Published in 2004 in Obstetrics and Gynecology (also known as "The Green Journal"), this guidance was developed during a workshop supported by the NIH, ASCCP and ACS. For the first time, it provided guidance to healthcare professionals for managing women with various Pap and HPV test results. The guidance noted that women with negative/normal cytology who are positive for high-risk HPV are at a relatively low risk of having high-grade cervical neoplasia, and thus recommended against performing colposcopy unless re-testing in 6 to 12 months showed persistent infection.. [Note that as of October 2007, the ASCCP now recommends re-testing in 12 months.] 



ARHP Clinical Proceedings, "Advances in Cervical Cancer Prevention." September 2003.

In September 2003, ARHP published a document called Clinical Proceedings: Advances in Cervical Cancer Prevention, which included use of high-risk HPV testing in conjunction with cytology in women age 30 and older. (Since then, the ARHP has published a special issue of its magazine Health & Sexuality devoted to HPV.)



ACOG Practice Bulletin No. 45, "Cervical Cytology Screening." Clinical Management Guidelines for Obstetrician-Gynecologists." August 2003.

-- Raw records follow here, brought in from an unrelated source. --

Lemma chains_frame s s' R :
  (forall i, i ∈ R ≫= descs -> vd_desc s' i = vd_desc s i) ->
  (forall i, 0 <= i < NUM -> vd_free s' i = vd_free s i) ->
  (forall r, r ∈ R -> vd_ops s' (r_h r) = vd_ops s (r_h r) /\ vd_info_b s' (r_h r) = vd_info_b s (r_h r) /\
     vb_blockno s' (r_b r) = vb_blockno s (r_b r)) ->
  chains s R -> chains s' R.
Proof.
  intros Hd Hf Hr [H1 H2 H3 H4 H5]. split; try done.
  - intros i Hi. by rewrite Hf, H3.
  - intros r Hin. destruct (Hr r Hin) as (Ho & Hb & Hn). apply (chain_ok_frame s); try done; [|by apply H5].
    intros i Hi. apply Hd. by eapply elem_descs.
Qed.

(** * Descriptors *)

Lemma wp_alloc_desc (Q : Z -> vdisk -> Prop) s :
  (forall i, 0 <= i < NUM -> vd_free s i <> 0 -> Q i (set_v_free (fset (vd_free s) i 0) s)) ->
  ((forall i, 0 <= i < NUM -> vd_free s i = 0) -> Q (-1) s) ->
  wp alloc_desc Q s.
Proof.
  intros HS HN. unfold alloc_desc. wp_step.
  apply (wp_for_first (fun dn _ s' => s' = s /\ forall i, 0 <= i < Z.of_nat (length dn) -> vd_free s i = 0)).
  - split; [done|]. cbn. lia.
  - intros dn i todo s' He [-> Hz]. destruct (seqZ_split _ _ _ _ He) as [Hi Hr]. wp_steps.
    destruct (Z.eqb_spec (vd_free s i) 0) as [E|E]; cbn [negb].
    + wp_step. split; [done|]. intros j Hj. rewrite length_app in Hj. cbn in Hj.
      destruct (decide (j = i)) as [->|]; [done|]. apply Hz. lia.
    + unfold put_free. wp_steps. by apply HS.
  - intros s' [-> Hz]. wp_steps. apply HN. intros i Hi. apply Hz. by rewrite length_seqZ, Z2Nat.id.
Qed.

Lemma wp_free_desc i (Q : unit -> vdisk -> Prop) s :
  i < NUM -> vd_free s i = 0 ->
  Q tt (set_v_out (CFree :: vd_woken s) (vd_regs s)
         (set_v_free (fset (vd_free s) i 1) (set_v_desc (fset (vd_desc s) i zero_desc) s))) ->
  wp (free_desc i) Q s.
Proof.
  intros Hi Hf HQ. unfold free_desc. rewrite Z.geb_leb. destruct (Z.leb_spec NUM i); [lia|].
  wp_steps. rewrite Hf. cbn [Z.eqb negb]. unfold put_desc, put_free, vwakeup. by wp_steps.
Qed.

(** What a failed allocation may touch: free descriptors, and sleepers. *)
Definition touched (s s' : vdisk) : Prop :=
  exists d w f, s' = set_v_out w (vd_regs s) (set_v_free f (set_v_desc d s)) /\
    (forall i, 0 <= i < NUM -> vd_free s i = 0 -> d i = vd_desc s i) /\
    (forall i, 0 <= i < NUM -> f i = vd_free s i).

Definition flags_ok (s : vdisk) : Prop := forall i, 0 <= i < NUM -> vd_free s i = 0 \/ vd_free s i = 1.

Lemma touched_refl s : touched s s.
Proof. exists (vd_desc s), (vd_woken s), (vd_free s). split; [by destruct s|done]. Qed.

Ltac fcase := unfold fset; repeat match goal with
  | |- context [?x =? ?y] => destruct (Z.eqb_spec x y); subst
  | H : context [?x =? ?y] |- _ => destruct (Z.eqb_spec x y); subst
  end.

Lemma wp_alloc3 (Q : option (Z * Z * Z) -> vdisk -> Prop) s :
  flags_ok s ->
  (forall i0 i1 i2, NoDup [i0; i1; i2] -> (forall i, i ∈ [i0; i1; i2] -> 0 <= i < NUM /\ vd_free s i = 1) ->
     Q (Some (i0, i1, i2)) (set_v_free (fset (fset (fset (vd_free s) i0 0) i1 0) i2 0) s)) ->
  (forall s', touched s s' -> Q None s') ->
  wp alloc3_desc Q s.
Proof.
  intros Hfl HS HN.
  assert (H1 : forall i, 0 <= i < NUM -> vd_free s i <> 0 -> vd_free s i = 1) by (intros i Hi Hf; destruct (Hfl i Hi); done).
  unfold alloc3_desc. wp_step. apply wp_alloc_desc; [|intros _; cbn; wp_steps; apply HN, touched_refl].
  intros i0 Hi0 Hf0. destruct (Z.ltb_spec i0 0); [lia|]. wp_step. apply wp_alloc_desc.
  2: { intros _. cbn [Z.ltb Z.compare]. wp_step. apply wp_free_desc; [lia|cbn; apply fset_eq|]. wp_step. apply HN.
       eexists _, _, _. split; [reflexivity|]. cbn. split; intros i Hi; fcase; try done. by rewrite H1. }
  intros i1 Hi1 Hf1. cbn in Hf1. assert (Hne1 : i1 <> i0) by (intros ->; rewrite fset_eq in Hf1; done).
  rewrite fset_ne in Hf1 by done. destruct (Z.ltb_spec i1 0); [lia|]. wp_step. apply wp_alloc_desc.
  2: { intros _. cbn [Z.ltb Z.compare]. wp_step. apply wp_free_desc; [lia|cbn; rewrite fset_ne by done; apply fset_eq|].
       wp_step. apply wp_free_desc; [lia|cbn; rewrite fset_ne by done; apply fset_eq|]. wp_step. apply HN.
       eexists _, _, _. split; [reflexivity|]. cbn. split; intros i Hi; fcase; try done; by rewrite H1. }
  intros i2 Hi2 Hf2. cbn in Hf2. assert (Hne2 : i2 <> i1) by (intros ->; rewrite fset_eq in Hf2; done).
  rewrite fset_ne in Hf2 by done. assert (Hne3 : i2 <> i0) by (intros ->; rewrite fset_eq in Hf2; done).
  rewrite fset_ne in Hf2 by done. destruct (Z.ltb_spec i2 0); [lia|]. wp_step. cbn. apply HS.
  - repeat constructor; rewrite ?elem_of_cons, ?elem_of_nil; naive_solver.
  - intros i. rewrite !elem_of_cons, elem_of_nil. intros [->|[->|[->|[]]]]; split; try done; by apply H1.
Qed.

(** Freeing the chain of a request. *)
Lemma wp_free_chain r (Q : unit -> vdisk -> Prop) s :
  vd_desc s (r_h r) = mkDesc (AOps (r_h r)) 16 VRING_DESC_F_NEXT (r_1 r) ->
  vd_desc s (r_1 r) =
    mkDesc (AData (r_b r)) BSIZE (Z.lor (if r_w r then 0 else VRING_DESC_F_WRITE) VRING_DESC_F_NEXT) (r_2 r) ->
  vd_desc s (r_2 r) = mkDesc (AStatus (r_h r)) 1 VRING_DESC_F_WRITE 0 ->
  NoDup (descs r) -> (forall i, i ∈ descs r -> 0 <= i < NUM /\ vd_free s i = 0) ->
  (forall d w, (forall i, i ∉ descs r -> d i = vd_desc s i) ->
     Q tt (set_v_out w (vd_regs s)
            (set_v_free (fset (fset (fset (vd_free s) (r_h r) 1) (r_1 r) 1) (r_2 r) 1) (set_v_desc d s)))) ->
  wp (free_chain (r_h r)) Q s.
Proof.
  destruct r as [h i1 i2 b w]. cbn [r_h r_1 r_2 r_b r_w]. unfold descs. cbn [r_h r_1 r_2]. intros D0 D1 D2 Hnd Hr HQ.
  apply NoDup_cons in Hnd as [N0 Hnd]. apply NoDup_cons in Hnd as [N1 _].
  rewrite !elem_of_cons, elem_of_nil in N0. rewrite !elem_of_cons, elem_of_nil in N1.
  assert (h <> i1) by tauto. assert (h <> i2) by tauto. assert (i1 <> i2) by tauto.
  destruct (Hr h) as [Rh Fh]; [rewrite !elem_of_cons; tauto|]. destruct (Hr i1) as [R1 F1]; [rewrite !elem_of_cons; tauto|].
  destruct (Hr i2) as [R2 F2]; [rewrite !elem_of_cons; tauto|].
  assert (Hfl : Z.land (Z.lor (if w then 0 else VRING_DESC_F_WRITE) VRING_DESC_F_NEXT) VRING_DESC_F_NEXT = 1)
    by (by destruct w).
  unfold free_chain. change (S (Z.to_nat NUM)) with 9%nat. cbn [loop].
  wp_steps. rewrite D0. apply wp_free_desc; [lia|done|]. cbn [d_flags d_next]. change (Z.land VRING_DESC_F_NEXT VRING_DESC_F_NEXT =? 0) with false. cbn [negb].
  wp_steps. cbn [set_v_out set_v_free set_v_desc vd_desc vd_free]. rewrite fset_ne, D1 by congruence.
  apply wp_free_desc; [lia|cbn; by rewrite fset_ne by congruence|]. cbn [d_flags d_next]. rewrite Hfl. cbn [Z.eqb negb].
  wp_steps. cbn [set_v_out set_v_free set_v_desc vd_desc vd_free]. rewrite !fset_ne, D2 by congruence.
  apply wp_free_desc; [lia|cbn; by rewrite !fset_ne by congruence|]. cbn [d_flags d_next].
  change (Z.land VRING_DESC_F_WRITE VRING_DESC_F_NEXT =? 0) with true. cbn [negb]. wp_steps. apply HQ.
  intros i Hi. rewrite !elem_of_cons, elem_of_nil in Hi. cbn. unfold fset. by rewrite (proj2 (Z.eqb_neq i i2)), (proj2 (Z.eqb_neq i i1)), (proj2 (Z.eqb_neq i h)) by tauto.
Qed.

The U.S. FDA approved the digene HPV Test* (first introduced as the DNAwithPap® Test) for primary adjunctive screening together with a Pap in women 30 and over. In July 2003, ACOG issued a practice bulletin for cervical cytology screening. It included guidance for the combined use of a Pap and the FDA-approved high-risk HPV test for women age 30 and older:

For women age 30 and older, there are two acceptable screening options:

  • Testing using cervical cytology alone: If a woman has negative results on three consecutive annual Paps (and does not have any other "disqualifying" characteristics), then she should be re-screened with cytology alone every two to three years.

  • Combined use of cytology and HPV DNA screening: Once women test negative on both tests they should be re-screened no more frequently than every three years. Note that since the digene HPV Test* was not yet approved for primary adjunctive screening at the time these guidelines were written, ACOG stated that this recommendation was based on "limited and inconsistent scientific evidence."

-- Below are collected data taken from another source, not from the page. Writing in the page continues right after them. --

Lemma take_node s fl own nu p a :
  heap s fl own -> 0 < nu -> p ∈ (nodes fl).*1 -> a ∈ (nodes fl).*1 -> ptr_of (um_mem s) p = a -> nu <= size_of (um_mem s) a ->
  wp (take_block nu p a (size_of (um_mem s) a)) (fun r s' => um_brk s' = um_brk s /\ um_grants s' = um_grants s /\
    exists r0 fl', r = r0 + 16 /\ allocated s fl own nu r0 s' fl') s.
Proof.
  intros Hh Hnu Hp Ha Hpa Hsz. destruct (node_split _ _ Hp) as (l1 & k & l2 & E). pose proof (hp_list _ _ _ Hh) as Hl.
  fold (nodes fl) in Hl. assert (Hl' := Hl). rewrite E in Hl'. apply lseg_app in Hl' as [_ (_ & Hn & Hl2)].
  assert (Hs0 : size_of (um_mem s) base = 0) by apply Hl. destruct l2 as [|[b n] l2]; cbn in Hn; [rewrite <- Hpa, Hn in Hsz; lia|].
  rewrite Hpa in Hn. subst b. destruct Hl2 as (<- & _). by eapply take_block_spec.
Qed.

Lemma malloc_pass ffuel fuel s fl own nu Q :
  heap s fl own -> 0 < nu ->
  (forall r s' r0 fl', um_brk s' = um_brk s -> r = r0 + 16 -> allocated s fl own nu r0 s' fl' -> Q r s') ->
  ((forall x, x ∈ fl -> x.2 < nu) -> wp (more ffuel fuel nu) Q s) ->
  wp (malloc_loop ffuel (S (length fl) + fuel) nu (um_freep s) (ptr_of (um_mem s) (um_freep s))) Q s.
Proof.
  intros Hh Hnu HQ Hmore. destruct (heap_tour _ _ _ Hh) as (l & j & e & [T1 T2 T3 T4 T5]). rewrite T2, <- T5.
  apply (malloc_walk ffuel nu s (fun a => a ∈ (nodes fl).*1)); try done.
  - apply Hh.
  - intros a (x & -> & Hx)%list_elem_of_fmap. apply list_elem_of_fmap. exists x. split; [done|]. by apply T4.
  - intros p a Hp Ha Hpa Hsz. eapply wp_mono; [by apply take_node|]. intros r s' (Hb & _ & r0 & fl' & Hr & Hal). by eapply HQ.
  - intros Hall. apply Hmore. intros x Hx. apply Hall, T4. by right.
Qed.

Lemma malloc_spec fuel s fl own nu :
  heap s fl own -> 0 < nu < 2 ^ 27 -> (2 * length fl + 4 <= fuel)%nat ->
  wp (malloc_loop fuel fuel nu (um_freep s) (ptr_of (um_mem s) (um_freep s))) (malloc_post s fl own nu) s.
Proof.
  intros Hh Hnu Hfuel.
  replace (malloc_loop fuel fuel nu) with (malloc_loop fuel (S (length fl) + (fuel - S (length fl))) nu) by (f_equal; lia).
  apply (malloc_pass _ _ s fl own nu); [done|lia| |].
  { intros r s' r0 fl' Hb Hr [A1 A2 A3 A4 A5]. right. exists r0, fl', 0. split_and!; try done; lia. }
  intros Hall. unfold more. wp_step. eapply wp_mono; [apply (morecore_spec fuel s fl own nu); [done|done|lia]|].
  intros p s1 [(-> & -> & Hr)|(Hp & Hp0 & Hb1 & fl1 & Hh1 & Hk1 & Hlen & Htot & x & Hx & Hxn)].
  - cbn. wp_steps. left. split_and!; try done. by destruct Hh.
  - rewrite (proj2 (Z.eqb_neq _ _) Hp0). unfold get_ptr. wp_steps. rewrite Hp.
    replace (fuel - S (length fl))%nat with (S (length fl1) + (fuel - S (length fl) - S (length fl1)))%nat by lia.
    apply (malloc_pass _ _ s1 fl1 own nu); [done|lia| |].
    + intros r s' r0 fl' Hb Hr [A1 A2 A3 A4 A5]. right. exists r0, fl', (asked nu). split_and!; try done; try lia.
      * intros b k Hbk y Hy. rewrite (A3 b k Hbk y Hy). by apply (Hk1 b k).
      * by right.
    + intros Hno. specialize (Hno x Hx). lia.
Qed.
End Umalloc.
End Um.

Saslow D, et al. American Cancer Society Guidelines for the Early Detection of Cervical Neoplasia and Cancer. CA Cancer J Clin 2002; 52:342–362.

Published in November 2002, the American Cancer Society guidelines recommended that healthcare professionals consider combining cytology with testing for high-risk HPV DNA for cervical cancer screening in women age 30 and older, contingent upon FDA approval (which followed in 2003).

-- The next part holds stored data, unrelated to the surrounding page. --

Lemma ws_not_nul s : 0 <= s <= es -> skip buf es (strchr whitespace) s = es <-> buf (skip buf es (strchr whitespace) s) = 0.
Proof.
  intros Hs. destruct (skip_spec (strchr whitespace) s Hs) as (H1 & _ & _). split; [intros ->; done|].
  intros H0. destruct (decide (skip buf es (strchr whitespace) s = es)); [done|]. exfalso. apply (Hnz (skip buf es (strchr whitespace) s)); [lia|done].
Qed.

(** The next token moves on. *)
Lemma next_tok_bounds s t s' : 0 <= s <= es -> next_tok s = Some (t, s') -> s < s' <= es.
Proof.
  intros Hs. unfold next_tok. destruct (skip_spec (strchr whitespace) s Hs) as (H1 & _ & H3).
  set (s1 := skip buf es (strchr whitespace) s) in *. destruct (Z.geb_spec s1 es) as [|Hlt]; [done|].
  destruct H3 as [|Hw]; [lia|]. destruct (strchr symbols (buf s1)) eqn:Ey.
  - destruct (_ && _) eqn:E2; intros [= <- <-]; [|lia]. apply andb_prop in E2 as [_ E2].
    destruct (decide (s1 + 1 = es)) as [He|]; [|lia]. rewrite He, Hz in E2. done.
  - intros [= <- <-]. destruct (skip_spec word_char s1 ltac:(lia)) as (H2 & _ & H4). split; [|lia].
    destruct H4 as [|H4]; [lia|]. destruct (decide (skip buf es word_char s1 = s1)) as [He|]; [|lia].
    rewrite He in H4. unfold word_char in H4. by rewrite Hw, Ey in H4.
Qed.

Lemma lex_eq s : 0 <= s <= es -> lex s = match next_tok s with None => [] | Some (t, s') => t :: lex s' end.
Proof.
  unfold lex. intros Hs.
  assert (Hk : forall k k' s, 0 <= s <= es -> (Z.to_nat (es - s) <= k)%nat -> (Z.to_nat (es - s) <= k')%nat -> lex_loop k s = lex_loop k' s).
  { clear s Hs. induction k as [|k IH]; intros k' s Hs H1 H2.
    - assert (s = es) as -> by lia. destruct k'; [done|]. cbn. unfold next_tok. rewrite skip_stop by (lia || by left).
      by rewrite (proj2 (Z.geb_le es es)) by lia.
    - destruct k' as [|k'].
      + assert (s = es) as -> by lia. cbn. unfold next_tok. rewrite skip_stop by (lia || by left). by rewrite (proj2 (Z.geb_le es es)) by lia.
      + cbn. destruct (next_tok s) as [[t s']|] eqn:E; [|done]. f_equal. pose proof (next_tok_bounds s t s' Hs E). apply IH; lia. }
  destruct (next_tok s) as [[t s']|] eqn:E.
  - pose proof (next_tok_bounds s t s' Hs E). destruct (Z.to_nat (es - s)) as [|k] eqn:Ek; [lia|]. cbn. rewrite E. f_equal. apply Hk; lia.
  - destruct (Z.to_nat (es - s)); cbn; [done|]. by rewrite E.
Qed.

Lemma lex_skip s : 0 <= s <= es -> lex (skip buf es (strchr whitespace) s) = lex s.
Proof.
  intros Hs. destruct (skip_spec (strchr whitespace) s Hs) as (H1 & _). rewrite !lex_eq by lia. unfold next_tok. by rewrite skip_skip.
Qed.

Definition at_ (s : Z) (ts : list tok) : Prop := 0 <= s <= es /\ lex s = ts.

(** What gettoken() returns for a token, and the byte that peek() looks at. *)
Definition code (t : tok) : Z := match t with TSym c => c | TApp => plus | TWord _ _ => word end.
Definition first (t : tok) : Z := match t with TSym c => c | TApp => gt | TWord _ _ => 0 end.
Definition starts (cs : list Z) (ts : list tok) : bool := match ts with t :: _ => strchr cs (first t) | [] => false end.

(** A run ends without running out of fuel; [E] says whether it may panic. *)
Definition wpx {A} (m : M Z A) (Q : A -> Z -> Prop) (E : Prop) (s : Z) : Prop :=
  match m s with Ok a s' => Q a s' | Panic _ => E | _ => False end.
Lemma wpx_ret {A} (a : A) (Q : A -> Z -> Prop) E s : Q a s -> wpx (ret a) Q E s.
Proof. done. Qed.
Lemma wpx_bind {A B} (m : M Z A) (k : A -> M Z B) Q E s : wpx m (fun a => wpx (k a) Q E) E s -> wpx (bind m k) Q E s.
Proof. unfold wpx, bind. by destruct (m s). Qed.
Lemma wpx_mono {A} (m : M Z A) (Q Q' : A -> Z -> Prop) E s : wpx m Q E s -> (forall a s', Q a s' -> Q' a s') -> wpx m Q' E s.
Proof. unfold wpx. destruct (m s); naive_solver. Qed.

The ACS guidelines stated that "HPV DNA testing has greater sensitivity than cytology for detecting clinically relevant lesions," and that the "high negative predictive value resulting from concomitant screening with cytology and HPV DNA testing could safely permit increasing screening intervals, thus lowering costs."

The guidelines also stated: "It would be reasonable to consider that for women aged 30 and over, as an alternative to cervical cytology testing alone, cervical screening may be performed every three years using conventional or liquid-based cytology combined with a test for DNA from high-risk HPV types."



Wright T.C., et al. 2001 Consensus Guidelines for the Management of Women with Cervical Cytological Abnormalities. JAMA 2002;287: 2120–29.

In 2001, the American Society for Colposcopy and Cervical Pathology (ASCCP) issued the first evidence-based, national practice guidelines for managing patients with abnormal Pap results. This organization's 2001 consensus guidelines were developed with input from 29 leading medical organizations, including the National Cancer Institute, the Centers for Disease Control and Prevention, and the American Cancer Society. They followed by about one year the FDA’s approval of digene's HPV test, then known as the Hybrid Capture® 2 (hc2) High-Risk HPV DNA Test®, for triage of ASC-US Pap results.

The consensus guidelines stated that when managing women with ASC-US Pap results, HPV testing is the "preferred approach" when it can be performed directly from a liquid–based Pap sample ("reflex" HPV testing) or when a separate specimen can be collected for HPV testing during the initial office visit.